11 May 2021
A briefing paper from the European Parliament's Scientific Foresight unit asks a question that raises all manner of legal, ethical and philosophical questions: "As DNA sequencing technologies continuously improve and become less costly, what if we all soon possessed our personal, smart DNA sequencers and apps to analyse our DNA?"
The paper remarks - with considerable understatement - that were personal DNA sequencers to become "as common as smartphones, vigilance could be required on both legal and ethical issues" (emphasis added).
"Genomic sequencing unveils very rich data and raises considerable legal, security and private as well as societal and ethical issues, touching upon basic human rights. As genomic technologies are evolving rapidly, it is desirable that regulation match this pace and that adequate safeguards are put in place. It is also important to raise societal awareness about this technology, capable of revealing people's identities, and as such open to misuse...

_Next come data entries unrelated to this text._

(** X20.  A configuration without access settings never gets a verdict: after the
    finding "Proxmox access config is missing" the report ends with the
    AttributeError that the missing part causes on line 86. *)
Theorem validate_config_access_missing (app_config : AppConfig) :
  load CONFIG_FILE = Py.Ret (Some app_config) →
  proxmox_config app_config = None
    ∨ (∃ pc, proxmox_config app_config = Some pc ∧ px_settings pc = None) →
  ∃ pre attr,
    (validate_config
     = (pre ++ ["(!) Error occurred during reading config: 'NoneType' object has no attribute '"
                  +:+ attr +:+ "'"], Returned))
    ∧ ("(!) Proxmox access config is missing." ∈ pre)
    ∧ ("Config validated successfully." ∉ pre)
    ∧ ("Config validated with errors." ∉ pre).
Proof.
  intros Hload [Hpc|(pc & Hpc & Hpx)].
  - exists (["Start validating 'config.yaml'..."; "Config loaded.";
             "(!) Proxmox access config is missing."]
            ++ (if bool_decide (app_settings app_config = None)
                then ["(!) Optional App setting section is missing"] else [])
            ++ (if none_or_empty (notification_settings app_config)
                then ["(!) Notification settings are missed"] else [])),
           "px_settings".
    unfold Validation.validate_config, validate_config_body, mbind, Out_bind, lift,
      print, try_except, config_attr, section_attr, when, mret, Out_ret.
    rewrite Hload, Hpc. simpl.
    destruct (bool_decide (app_settings app_config = None));
      destruct (none_or_empty (notification_settings app_config)); simpl;
      (split; [reflexivity|]);
      (split; [do 2 apply list_elem_of_further; apply list_elem_of_here|]);
      split; intros Hin; by_lines Hin.
  - exists (["Start validating 'config.yaml'..."; "Config loaded."]
            ++ findings app_config pc
            ++ ["⌜ Proxmox settings validation: starting..."]), "get".
    unfold Validation.validate_config.
    unfold mbind at 1, Out_bind at 1, print at 1, try_except.
    rewrite (validate_config_loaded app_config pc Hload Hpc), Hpx.
    rewrite validate_proxmox_config_none. unfold findings. rewrite Hpx. simpl.
    destruct (bool_decide (app_settings app_config = None));
      destruct (none_or_empty (start_options pc));
      destruct (none_or_empty (notification_settings app_config)); simpl;
      (split; [reflexivity|]);
      (split; [do 2 apply list_elem_of_further; apply list_elem_of_here|]);
      split; intros Hin; by_lines Hin.
Qed.

End Validate.

Lemma validate_proxmox_config_true_is_sound_witness :
  ∃ d c v,
    Some Fixtures.token_settings = Some d
    ∧ (Builtins.get d "host" ≠ Py.PyNone
       ∧ Builtins.nonempty (Builtins.get d "host") = Py.Ret true)
    ∧ ((Builtins.truthy (Builtins.get d "token") = true
        ∧ Builtins.truthy (Builtins.get d "token_value") = true
        ∧ Builtins.nonempty (Builtins.get d "token") = Py.Ret true
        ∧ Builtins.nonempty (Builtins.get d "token_value") = Py.Ret true)
       ∨ (Builtins.truthy (Builtins.get d "user") = true
          ∧ Builtins.truthy (Builtins.get d "password") = true
          ∧ Builtins.truthy (Builtins.get d "realm") = true
          ∧ Builtins.nonempty (Builtins.get d "user") = Py.Ret true
          ∧ Builtins.nonempty (Builtins.get d "password") = Py.Ret true
          ∧ Builtins.nonempty (Builtins.get d "realm") = Py.Ret true))
    ∧ Scenario.accepted_login d = Py.Ret c
    ∧ Fixtures.reachable c = Py.Ret v
    ∧ "    Successfully connected."
        ∈ ["⌜ Proxmox settings validation: starting...";
           "  Proxmox host: Ok";
           "  Proxmox authentication: Ok (Token-based)";
           "  Try to connect to Proxmox...";
           "    Successfully connected.";
           "∟ Proxmox settings validation: completed."].
Proof.
  apply (validate_proxmox_config_true_is_sound Scenario.accepted_login
           Fixtures.reachable (Some Fixtures.token_settings)
           ["⌜ Proxmox settings validation: starting...";
            "  Proxmox host: Ok";
            "  Proxmox authentication: Ok (Token-based)";
            "  Try to connect to Proxmox...";
            "    Successfully connected.";
            "∟ Proxmox settings validation: completed."]).
  reflexivity.
Defined.

Lemma connection_attempted_only_when_complete_witness :
  "  Proxmox host: Ok"
    ∈ (validate_proxmox_config Scenario.accepted_login Fixtures.unreachable
         (Some Fixtures.token_settings)).1
  ∧ ("  Proxmox authentication: Ok (Token-based)"
       ∈ (validate_proxmox_config Scenario.accepted_login Fixtures.unreachable
            (Some Fixtures.token_settings)).1
     ∨ "  Proxmox authentication: Ok (User-password-based)"
       ∈ (validate_proxmox_config Scenario.accepted_login Fixtures.unreachable
            (Some Fixtures.token_settings)).1).
Proof.
  apply (connection_attempted_only_when_complete Scenario.accepted_login
           Fixtures.unreachable (Some Fixtures.token_settings) _ (Py.Ret false)).
  - reflexivity.
  - do 3 apply list_elem_of_further. apply list_elem_of_here.
Defined.

Lemma validate_proxmox_config_connection_witness :
  validate_proxmox_config Scenario.accepted_login Fixtures.unreachable
    (Some Fixtures.token_settings)
  = (["⌜ Proxmox settings validation: starting...";
      "  Proxmox host: Ok";
      "  Proxmox authentication: Ok (Token-based)";
      "  Try to connect to Proxmox...";
      "    (!) Unable to connect to Proxmox: timed out";
      "∟ Proxmox settings validation: completed."], Py.Ret false).
Proof.
  apply (validate_proxmox_config_connection Scenario.accepted_login
           Fixtures.unreachable Fixtures.token_settings "pve.local" "Ok (Token-based)");
    [reflexivity | discriminate | reflexivity].
Defined.

(** A valid connection and a list with two wrong ids: both are reported,
    and the verdict is still "successfully". *)
Lemma validate_config_verdict_witness :
  validate_config Scenario.accepted_login Fixtures.reachable
    (λ _, Py.Ret (Some (Fixtures.config_with (Some Fixtures.token_settings)
                          (Some [Scenario.vm (Py.PyInt 0); Scenario.vm (Py.PyInt 101);
                                 Scenario.vm Py.PyNone]))))
  = (["Start validating 'config.yaml'..."; "Config loaded.";
      "⌜ Proxmox settings validation: starting...";
      "  Proxmox host: Ok";
      "  Proxmox authentication: Ok (Token-based)";
      "  Try to connect to Proxmox...";
      "    Successfully connected.";
      "∟ Proxmox settings validation: completed.";
      "⌜ Start settings validation: starting...";
      "  Found 3 vm start settings.";
      "  (!) Wrong VM id: 0";
      "  (!) Wrong VM id: None";
      "∟ Start settings validation: completed.";
      "Config validated successfully."], Returned).
Proof.
  apply (validate_config_verdict Scenario.accepted_login Fixtures.reachable _
           (Fixtures.config_with (Some Fixtures.token_settings)
              (Some [Scenario.vm (Py.PyInt 0); Scenario.vm (Py.PyInt 101);
                     Scenario.vm Py.PyNone]))
           {| px_settings := Some Fixtures.token_settings;
              start_options := Some [Scenario.vm (Py.PyInt 0); Scenario.vm (Py.PyInt 101);
                                     Scenario.vm Py.PyNone] |}
           [Scenario.vm (Py.PyInt 0); Scenario.vm (Py.PyInt 101); Scenario.vm Py.PyNone]
           ["⌜ Proxmox settings validation: starting...";
            "  Proxmox host: Ok";
            "  Proxmox authentication: Ok (Token-based)";
            "  Try to connect to Proxmox...";
            "    Successfully connected.";
            "∟ Proxmox settings validation: completed."]
           true);
    reflexivity.
Defined.

Lemma validate_config_without_start_options_witness :
  validate_config Scenario.accepted_login Fixtures.reachable
    (λ _, Py.Ret (Some (Fixtures.config_with (Some Fixtures.token_settings) None)))
  = (["Start validating 'config.yaml'..."; "Config loaded.";
      "(!) There is no VM's to start in config";
      "⌜ Proxmox settings validation: starting...";
      "  Proxmox host: Ok";
      "  Proxmox authentication: Ok (Token-based)";
      "  Try to connect to Proxmox...";
      "    Successfully connected.";
      "∟ Proxmox settings validation: completed.";
      "⌜ Start settings validation: starting...";
      "(!) Error occurred during reading config: object of type 'NoneType' has no len()"],
     Returned).
Proof.
  apply (validate_config_without_start_options Scenario.accepted_login
           Fixtures.reachable _
           (Fixtures.config_with (Some Fixtures.token_settings) None)
           {| px_settings := Some Fixtures.token_settings; start_options := None |}
           ["⌜ Proxmox settings validation: starting...";
            "  Proxmox host: Ok";
            "  Proxmox authentication: Ok (Token-based)";
            "  Try to connect to Proxmox...";
            "    Successfully connected.";
            "∟ Proxmox settings validation: completed."]
           true);
    reflexivity.
Defined.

In a future where personal DNA sequencers may be as common as smartphones, vigilance could be required on both legal and ethical issues. Genomic information is difficult to protect; we leave traces of our DNA, such as hair and fingerprints, wherever we go. Therefore, attention should be paid to data security, data ownership and sharing. Blockchain technologies may help to address some of these issues. Ethical issues such as individual autonomy and equality of access, as well as anti-discrimination laws and compensation for people affected by data abuse should also be considered."